- TASK DIRECTIONS
Restate the data exactly, with nothing altered.

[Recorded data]
Definition bind {A B} (m : M A) (f : A -> M B) : M B := fun s =>
  match m s with
  | (Ret a, s1, t1) => let '(r, s2, t2) := f a s1 in (r, s2, t1 ++ t2)
  | (Raise e, s1, t1) => (Raise e, s1, t1)
  end.

Notation "x <- m ;; k" := (bind m (fun x => k))
  (at level 61, m at next level, right associativity).
Notation "m ;;; k" := (bind m (fun _ => k))
  (at level 61, right associativity).

Definition gets {A} (f : state -> A) : M A := fun s => (Ret (f s), s, []).
Definition modify (f : state -> state) : M unit := fun s => (Ret tt, f s, []).
Definition raise {A} (e : exn) : M A := fun s => (Raise e, s, []).
Definition record_call (c : act_call) : M unit := fun s => (Ret tt, s, [c]).

(** [try: m except Exception: h]: the state reached by [m] when it raised is
    kept. *)
Definition try_except {A} (m : M A) (h : exn -> M A) : M A := fun s =>
  match m s with
  | (Raise e, s1, t1) => let '(r, s2, t2) := h e s1 in (r, s2, t1 ++ t2)
  | r => r
  end.

Definition fmap {A B} (f : A -> B) (m : M A) : M B := x <- m ;; ret (f x).

(** Python's [l[i]] on a list, negative indices counting from the end. *)
Definition py_getitem {A} (l : list A) (i : Z) : M A :=
  let n := Z.of_nat (List.length l) in
  let j := if i <? 0 then i + n else i in
  if (0 <=? j) && (j <? n) then
    match nth_error l (Z.to_nat j) with
    | Some x => ret x
    | None => raise IndexError
    end
  else raise IndexError.

(** [0 <= idx < len(l)], the range test of the controller. *)
Definition in_range {A} (l : list A) (idx : Z) : bool :=
  (0 <=? idx) && (idx <? Z.of_nat (List.length l)).

(** ** PresetsManager and GroupsManager accessors *)

(** Modelled from the spec: [PresetsManager.get_preset_list] (not in the
    sources), the ordered preset names of the store. *)
Definition get_preset_list (s : state) : list string := map fst (presets s).

(** Modelled from the spec: [PresetsManager.get_prompts] (not in the
    sources), the prompt list of a preset, empty if unknown. *)
Definition get_prompts (n : string) (s : state) : list prompt :=
  match lookup n (presets s) with Some p => prompts p | None => [] end.

(** Modelled from the spec: [PresetsManager.get_prefix] (not in the
    sources), the prefix of a preset, empty if unknown. *)
Definition get_prefix (n : string) (s : state) : string :=
  match lookup n (presets s) with Some p => prefix p | None => "" end.

(** Modelled from the spec: [GroupsManager.get_prompt_group] (not in the
    sources); [None] when the group does not exist. *)
Definition get_prompt_group (n : string) (s : state) : option (list Z) :=
  lookup n (prompt_groups s).

(** ** Controller accessors *)

Definition get_current_preset_name (s : state) : string :=
  current_preset_name s.

Definition get_current_prompts (s : state) : list prompt :=
  if String.eqb (current_preset_name s) "" then []
  else get_prompts (current_preset_name s) s.

Definition get_current_prefix (s : state) : string :=
  if String.eqb (current_preset_name s) "" then ""
  else get_prefix (current_preset_name s) s.

Definition get_active_prompts (s : state) : list prompt := active_prompts s.

Definition get_prompt_groups (s : state) : list (string * list Z) :=
  prompt_groups s.

(** ** Controller.process_llm_request *)

(** The separator ["\n\n"]. *)
Definition sep : string := String "010"%char (String "010"%char EmptyString).

(** Python's [sep.join(parts)]. *)
Definition join (sp : string) (parts : list string) : string :=
  match parts with
  | [] => ""
  | p :: ps => fold_left (fun acc x => String.append acc (String.append sp x)) ps p
  end.

(** The loop collecting the contents: [content = prompt.get('content', '');
    if content: parts_to_prepend.append(content)]. *)
Fixpoint collect_contents (active : list prompt) : list string :=
  match active with
  | [] => []
  | p :: ps =>
      if String.eqb (content p) "" then collect_contents ps
      else content p :: collect_contents ps
  end.

Definition process_llm_request (self : state) (system_prompt user_prompt : string)
  : string * string :=
  let active := get_active_prompts self in
  let current_prefix := get_current_prefix self in
  let modified_system := system_prompt in
  let modified_user := user_prompt in
  let parts_to_prepend :=
    (if String.eqb current_prefix "" then [] else [current_prefix])
    ++ collect_contents active in
  match parts_to_prepend with
  | [] => (modified_system, modified_user)
  | _ =>
      let prepend_str := join sep parts_to_prepend in
      if String.eqb modified_system "" then (prepend_str, modified_user)
      else (String.append prepend_str (String.append sep modified_system),
            modified_user)
  end.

- FINISHED EXERCISE
Definition bind {A B} (m : M A) (f : A -> M B) : M B := fun s =>
  match m s with
  | (Ret a, s1, t1) => let '(r, s2, t2) := f a s1 in (r, s2, t1 ++ t2)
  | (Raise e, s1, t1) => (Raise e, s1, t1)
  end.

Notation "x <- m ;; k" := (bind m (fun x => k))
  (at level 61, m at next level, right associativity).
Notation "m ;;; k" := (bind m (fun _ => k))
  (at level 61, right associativity).

Definition gets {A} (f : state -> A) : M A := fun s => (Ret (f s), s, []).
Definition modify (f : state -> state) : M unit := fun s => (Ret tt, f s, []).
Definition raise {A} (e : exn) : M A := fun s => (Raise e, s, []).
Definition record_call (c : act_call) : M unit := fun s => (Ret tt, s, [c]).

(** [try: m except Exception: h]: the state reached by [m] when it raised is
    kept. *)
Definition try_except {A} (m : M A) (h : exn -> M A) : M A := fun s =>
  match m s with
  | (Raise e, s1, t1) => let '(r, s2, t2) := h e s1 in (r, s2, t1 ++ t2)
  | r => r
  end.

Definition fmap {A B} (f : A -> B) (m : M A) : M B := x <- m ;; ret (f x).

(** Python's [l[i]] on a list, negative indices counting from the end. *)
Definition py_getitem {A} (l : list A) (i : Z) : M A :=
  let n := Z.of_nat (List.length l) in
  let j := if i <? 0 then i + n else i in
  if (0 <=? j) && (j <? n) then
    match nth_error l (Z.to_nat j) with
    | Some x => ret x
    | None => raise IndexError
    end
  else raise IndexError.

(** [0 <= idx < len(l)], the range test of the controller. *)
Definition in_range {A} (l : list A) (idx : Z) : bool :=
  (0 <=? idx) && (idx <? Z.of_nat (List.length l)).

(** ** PresetsManager and GroupsManager accessors *)

(** Modelled from the spec: [PresetsManager.get_preset_list] (not in the
    sources), the ordered preset names of the store. *)
Definition get_preset_list (s : state) : list string := map fst (presets s).

(** Modelled from the spec: [PresetsManager.get_prompts] (not in the
    sources), the prompt list of a preset, empty if unknown. *)
Definition get_prompts (n : string) (s : state) : list prompt :=
  match lookup n (presets s) with Some p => prompts p | None => [] end.

(** Modelled from the spec: [PresetsManager.get_prefix] (not in the
    sources), the prefix of a preset, empty if unknown. *)
Definition get_prefix (n : string) (s : state) : string :=
  match lookup n (presets s) with Some p => prefix p | None => "" end.

(** Modelled from the spec: [GroupsManager.get_prompt_group] (not in the
    sources); [None] when the group does not exist. *)
Definition get_prompt_group (n : string) (s : state) : option (list Z) :=
  lookup n (prompt_groups s).

(** ** Controller accessors *)

Definition get_current_preset_name (s : state) : string :=
  current_preset_name s.

Definition get_current_prompts (s : state) : list prompt :=
  if String.eqb (current_preset_name s) "" then []
  else get_prompts (current_preset_name s) s.

Definition get_current_prefix (s : state) : string :=
  if String.eqb (current_preset_name s) "" then ""
  else get_prefix (current_preset_name s) s.

Definition get_active_prompts (s : state) : list prompt := active_prompts s.

Definition get_prompt_groups (s : state) : list (string * list Z) :=
  prompt_groups s.

(** ** Controller.process_llm_request *)

(** The separator ["\n\n"]. *)
Definition sep : string := String "010"%char (String "010"%char EmptyString).

(** Python's [sep.join(parts)]. *)
Definition join (sp : string) (parts : list string) : string :=
  match parts with
  | [] => ""
  | p :: ps => fold_left (fun acc x => String.append acc (String.append sp x)) ps p
  end.

(** The loop collecting the contents: [content = prompt.get('content', '');
    if content: parts_to_prepend.append(content)]. *)
Fixpoint collect_contents (active : list prompt) : list string :=
  match active with
  | [] => []
  | p :: ps =>
      if String.eqb (content p) "" then collect_contents ps
      else content p :: collect_contents ps
  end.

Definition process_llm_request (self : state) (system_prompt user_prompt : string)
  : string * string :=
  let active := get_active_prompts self in
  let current_prefix := get_current_prefix self in
  let modified_system := system_prompt in
  let modified_user := user_prompt in
  let parts_to_prepend :=
    (if String.eqb current_prefix "" then [] else [current_prefix])
    ++ collect_contents active in
  match parts_to_prepend with
  | [] => (modified_system, modified_user)
  | _ =>
      let prepend_str := join sep parts_to_prepend in
      if String.eqb modified_system "" then (prepend_str, modified_user)
      else (String.append prepend_str (String.append sep modified_system),
            modified_user)
  end.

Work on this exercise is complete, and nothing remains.